Au cours de la longue conversation à bâtons rompus que j’eus avec lui, celui-ci me montra fortuitement une photographie du « Tigre de Vimoutiers » en me confiant que son pilote venait chaque année, ou presque, se recueillir sur les tombes de ses anciens camarades tankistes tués au combat. Il accepta sans difficulté de me donner son adresse en Allemagne. J’étais éberlué par cette nouvelle.
Dés la semaine suivante, je lui écrivais une longue lettre à laquelle il me répondait sur le champ me relatant « sa » guerre et me confirmant que le char de Vimoutiers était bien le « sien ».

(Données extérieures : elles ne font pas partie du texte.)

(** X19.  The metrics never count more filtered trees than trees.  With
    at least one tree left by the filter, the average protection radius
    is at least 5 feet and the average diameter is at least the slider's
    value; with none left both averages are shown as 0, and no mean of an
    empty column is taken. *)
Theorem statistics_bounds (min_diameter : Q) (df : list tree_record)
    (zones : list zone_row) :
  protection_zones min_diameter df = Some zones ->
  (filtered_trees (compute_statistics df zones)
   <= total_trees (compute_statistics df zones))%nat /\
  (zones <> [] ->
     5 <= avg_protection (compute_statistics df zones) /\
     min_diameter <= avg_diameter (compute_statistics df zones)) /\
  (zones = [] ->
     avg_protection (compute_statistics df zones) = 0 /\
     avg_diameter (compute_statistics df zones) = 0).
Proof.
  intros Hz.
  assert (map tree zones = List.filter (keeps min_diameter) df /\
          Forall (fun z => min_diameter <= tree_diameter z /\
                           5 <= protection_radius_feet z) zones) as [Hrows Hall].
  { unfold protection_zones in Hz.
    destruct (diameter_column df) as [table|] eqn:Htable; [|discriminate].
    injection Hz as <-. split.
    - rewrite map_map. simpl. now apply filtered_rows.
    - apply Forall_forall. intros z Hin.
      apply list_elem_of_In, in_map_iff in Hin. destruct Hin as (row & <- & Hin).
      apply filter_In in Hin. destruct Hin as [_ Hkeep]. simpl.
      apply Qle_bool_iff in Hkeep. split; [exact Hkeep|].
      destruct (radius_cases (snd row)) as [[_ ->]|[H5 ->]]; lra. }
  split; [|split].
  - simpl. rewrite <- (length_map tree zones), Hrows. apply length_filter_le.
  - intros Hne. simpl.
    destruct zones as [|z zones]; [congruence|]. cbn [length Nat.ltb Nat.leb].
    split; apply mean_at_least; try discriminate.
    + apply Forall_forall. intros x Hx.
      apply list_elem_of_In, in_map_iff in Hx. destruct Hx as (z' & <- & Hz').
      rewrite Forall_forall in Hall. apply Hall. now apply list_elem_of_In.
    + apply Forall_forall. intros x Hx.
      apply list_elem_of_In, in_map_iff in Hx. destruct Hx as (z' & <- & Hz').
      rewrite Forall_forall in Hall. apply Hall. now apply list_elem_of_In.
  - intros ->. simpl. split; reflexivity.
Qed.

Lemma statistics_bounds_witness :
  exists zones,
    protection_zones 0
      [ {| longitude := 0; latitude := 0; diameter := JNum 3;
           species_common := JNull; species_botanical := JNull; status := JNull;
           site_id := JNull; object_id := JNull |};
        {| longitude := 0; latitude := 0; diameter := JNum 9;
           species_common := JNull; species_botanical := JNull; status := JNull;
           site_id := JNull; object_id := JNull |} ] = Some zones /\
    5 <= mean (map protection_radius_feet zones).
Proof.
  match goal with
  | |- exists zones, protection_zones 0 ?rows = Some zones /\ _ =>
      destruct (protection_zones 0 rows) as [zones|] eqn:E;
        [|vm_compute in E; discriminate];
      pose proof (statistics_bounds 0 rows zones E) as (_ & Havg & _)
  end.
  exists zones. split; [reflexivity|].
  destruct zones as [|z zones]; [vm_compute in E; discriminate|].
  exact (proj1 (Havg ltac:(discriminate))).
Defined.

Lemma empty_frame_iff (fc : feature_collection) :
  process_geojson_data fc = inr [] <-> features fc = [].
Proof.
  unfold process_geojson_data. split.
  - intros H. destruct (process_loop_inr _ _ _ H) as (rs & Hrs & Hall).
    simpl in Hrs. subst rs. now inversion Hall.
  - intros ->. reflexivity.
Qed.

(** X20.  What the page shows is decided as follows.  Without a
    collection it shows the instructions; with a collection that cannot be
    normalized, the error of the first failing feature; with a collection
    of no feature, the "no data" warning.  A map is drawn only with at
    least one zone, all zones satisfying the diameter filter; the "no
    trees match" warning appears only when the frame has rows and the
    filter leaves none. *)
Theorem visualize_views (local_file_loaded : bool) (min_diameter : Q)
    (geojson_data : option feature_collection) (v : view) :
  visualize local_file_loaded min_diameter geojson_data = Some v ->
  (v = Instructions local_file_loaded <-> geojson_data = None) /\
  (forall e, v = ProcessingError e <->
     exists fc, geojson_data = Some fc /\ process_geojson_data fc = inl e) /\
  (v = NoDataFound <-> exists fc, geojson_data = Some fc /\ features fc = []) /\
  (forall metrics zones, v = ZoneMap metrics zones ->
     zones <> [] /\
     Forall (fun z => min_diameter <= tree_diameter z) zones /\
     filtered_trees metrics = length zones) /\
  (forall metrics, v = NoTreesMatch metrics ->
     filtered_trees metrics = 0%nat /\ (0 < total_trees metrics)%nat).
Proof.
  unfold visualize. intros Hv.
  destruct geojson_data as [fc|].
  2:{ injection Hv as <-.
      repeat split; try discriminate; try (intros (fc & Hfc & _); discriminate);
        try (intros ? (fc & Hfc & _); discriminate); intros; discriminate. }
  destruct (process_geojson_data fc) as [e|[|r df]] eqn:Hp.
  - injection Hv as <-.
    split; [split; discriminate|].
    split; [intros e'; split|].
    + intros H. injection H as <-. eauto.
    + intros (fc' & Hfc & He). injection Hfc as <-. congruence.
    + split; [split; [discriminate|]|split; intros; discriminate].
      intros (fc' & Hfc & He). injection Hfc as <-.
      apply empty_frame_iff in He. congruence.
  - injection Hv as <-.
    split; [split; discriminate|].
    split; [intros e'; split; [discriminate|]|].
    + intros (fc' & Hfc & He). injection Hfc as <-. congruence.
    + split; [split; [intros _|reflexivity]|split; intros; discriminate].
      exists fc. split; [reflexivity | now apply empty_frame_iff].
  - destruct (protection_zones min_diameter (r :: df)) as [zones|] eqn:Hz;
      [|discriminate].
    pose proof (zones_satisfy_filter min_diameter (r :: df) zones Hz) as Hall.
    assert (features fc <> []) as Hne.
    { intros Hnil. apply empty_frame_iff in Hnil. congruence. }
    destruct zones as [|z zones]; simpl in Hv; injection Hv as <-.
    + split; [split; discriminate|].
      split; [intros e'; split; [discriminate|]|].
      * intros (fc' & Hfc & He). injection Hfc as <-. congruence.
      * split; [split; [discriminate|]|].
        -- intros (fc' & Hfc & He). injection Hfc as <-. contradiction.
        -- split; [intros; discriminate|].
           intros metrics H. injection H as <-. simpl. split; [reflexivity | lia].
    + split; [split; discriminate|].
      split; [intros e'; split; [discriminate|]|].
      * intros (fc' & Hfc & He). injection Hfc as <-. congruence.
      * split; [split; [discriminate|]|].
        -- intros (fc' & Hfc & He). injection Hfc as <-. contradiction.
        -- split; [|intros; discriminate].
           intros metrics zones' H. injection H as <- <-.
           split; [discriminate|]. split; [exact Hall | reflexivity].
Qed.

Lemma visualize_views_witness :
  exists fc,
    Some mixed_collection = Some fc /\ process_geojson_data fc = inl IndexError.
Proof.
  destruct (visualize_views true 0 (Some mixed_collection)
              (ProcessingError IndexError) ltac:(reflexivity))
    as (_ & Herr & _).
  apply (Herr IndexError). reflexivity.
Defined.

End VisualizationFacts.

Section HandlerThenView.
Import Py Normalizer Effects Client Services App Visualization.

(** X21.  When the identifier fetch finds nothing and nothing was loaded
    before, the sidebar handler leaves [geojson_data] at [None], so the
    page shows the loading instructions; an empty collection would have
    shown the "no data" warning instead. *)
Theorem no_identifiers_shows_instructions (svc : service) (fuel : nat)
    (min_diameter : Q) (w w1 : world) :
  get_object_ids svc fuel "1=1" OBJECT_ID_BATCH_SIZE (w ++ [StInfo MsgStep1])
    = (Some [], w1) ->
  exists a' w',
    load_madison_sidebar svc fuel
      {| session_geojson_data := None; geojson_data := None |} w = (Some a', w') /\
    visualize false min_diameter (geojson_data a') = Some (Instructions false) /\
    visualize false min_diameter
      (Some {| fc_type := "FeatureCollection"; features := [] |})
      = Some NoDataFound.
Proof.
  intros Hids.
  exists {| session_geojson_data := None; geojson_data := None |},
         (w1 ++ [StWarning MsgNoObjectIds]).
  split; [|split; reflexivity].
  unfold load_madison_sidebar, mbind, io_bind, mret, io_ret, emit.
  rewrite Hids. reflexivity.
Qed.

Lemma no_identifiers_shows_instructions_witness :
  exists a',
    fst (load_madison_sidebar (paged_service []) 1
           {| session_geojson_data := None; geojson_data := None |} []) = Some a' /\
    visualize false 0 (geojson_data a') = Some (Instructions false).
Proof.
  destruct (no_identifiers_shows_instructions (paged_service []) 1 0 []
              (snd (get_object_ids (paged_service []) 1 "1=1" OBJECT_ID_BATCH_SIZE
                      ([] ++ [StInfo MsgStep1]))) ltac:(reflexivity))
    as (a' & w' & Hrun & Hview & _).
  exists a'. split; [exact (f_equal fst Hrun) | exact Hview].
Defined.

End HandlerThenView.

Section DefaultDiameter.
Import Py Normalizer NormalizerSpec Geometry Visualization Samples.
Local Open Scope Q_scope.

Lemma rows_without_diameter (fs : list feature) :
  Forall (fun f =>
            malformed_geometry f = false /\
            exists props, properties f = Some props /\
                          props !! "DIAMETER" = None /\
                          props !! "diameter" = None) fs ->
  exists rows,
    process_loop fs [] = inr rows /\
    Forall (fun r => diameter r = JNum 0) rows /\
    length rows = length fs.
Proof.
  intros Hall.
  assert (exists rows,
            Forall2 (fun f r => process_feature f = inr r) fs rows /\
            Forall (fun r => diameter r = JNum 0) rows) as (rows & H2 & Hd).
  { induction Hall as [|f fs (Hgeo & props & Hp & Hu & Hl) _ (rows & H2 & Hd)].
    - exists []. split; constructor.
    - destruct (well_formed_succeeds f props Hgeo Hp) as [r Hr].
      exists (r :: rows). split; [now constructor|]. constructor; [|exact Hd].
      destruct (process_feature_inr f r Hr)
        as (props' & g & coords & c0 & c1 & Hp' & _ & _ & _ & _ & Heq).
      rewrite Hp in Hp'. injection Hp' as <-. rewrite Heq. simpl.
      now apply dict_get_absent. }
  exists rows. split; [|split; [exact Hd|]].
  - now rewrite (process_loop_all fs [] rows H2).
  - symmetry. exact (Forall2_length _ _ _ H2).
Qed.

Lemma diameter_column_zero (rows : list tree_record) :
  Forall (fun r => diameter r = JNum 0) rows ->
  diameter_column rows = Some (map (fun r => (r, 0)) rows).
Proof.
  induction 1 as [|r rows Hr _ IH]; [reflexivity|].
  simpl. unfold diameter_value. now rewrite Hr, IH.
Qed.

Lemma filter_constant {A : Type} (b : bool) (l : list A) :
  List.filter (fun _ => b) l = if b then l else [].
Proof.
  induction l as [|x l IH]; simpl; [now destruct b|].
  rewrite IH. now destruct b.
Qed.

Lemma protection_zones_zero (min_diameter : Q) (rows : list tree_record) :
  Forall (fun r => diameter r = JNum 0) rows ->
  protection_zones min_diameter rows =
  Some (if Qle_bool min_diameter 0
        then map (fun r => {| tree := r; tree_diameter := 0;
                              protection_radius_feet := 5;
                              protection_radius_meters := feet_to_meters 5 |}) rows
        else []).
Proof.
  intros Hall. unfold protection_zones. rewrite (diameter_column_zero rows Hall).
  f_equal.
  assert (List.filter (fun row : tree_record * Q => Qle_bool min_diameter (snd row))
            (map (fun r => (r, 0)) rows)
          = if Qle_bool min_diameter 0 then map (fun r => (r, 0)) rows else [])
    as ->.
  { rewrite <- (filter_constant (Qle_bool min_diameter 0)).
    clear Hall. induction rows as [|r rows IH]; [reflexivity|].
    simpl. now rewrite IH. }
  destruct (Qle_bool min_diameter 0); [|reflexivity].
  now rewrite map_map.
Qed.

Bien qu’il n’ait fait l’objet d’aucune poursuite après la guerre, son rôle s’étant borné, disait-il, à combattre « loyalement » ses « adversaires » ( et non pas ses « ennemis » tenait-il à me préciser dans l’une de ses lettres) , Ekkehard Förster n’était pas un ancien combattant comme les autres, d’abord parce qu’il était Alsacien par sa mère, ensuite parce qu’il était pilote de char, en l’espèce du plus puissant engin blindé que les ingénieurs allemands n’avaient jamais conçu : le « Tigre ; enfin et surtout, parce qu’il appartenait aux Waffen SS, ce que l’on surnomma plus tard « les fauves du Führer ».
Il me raconta qu’il était entré à l’âge de 17 ans, en 1943, dans la Division SS « Adolph Hitler » qui était une sorte de garde personnel du chancelier allemand. Quelques mois plus tard il avait rejoint la 12e SS Division « Hitlerjügend ».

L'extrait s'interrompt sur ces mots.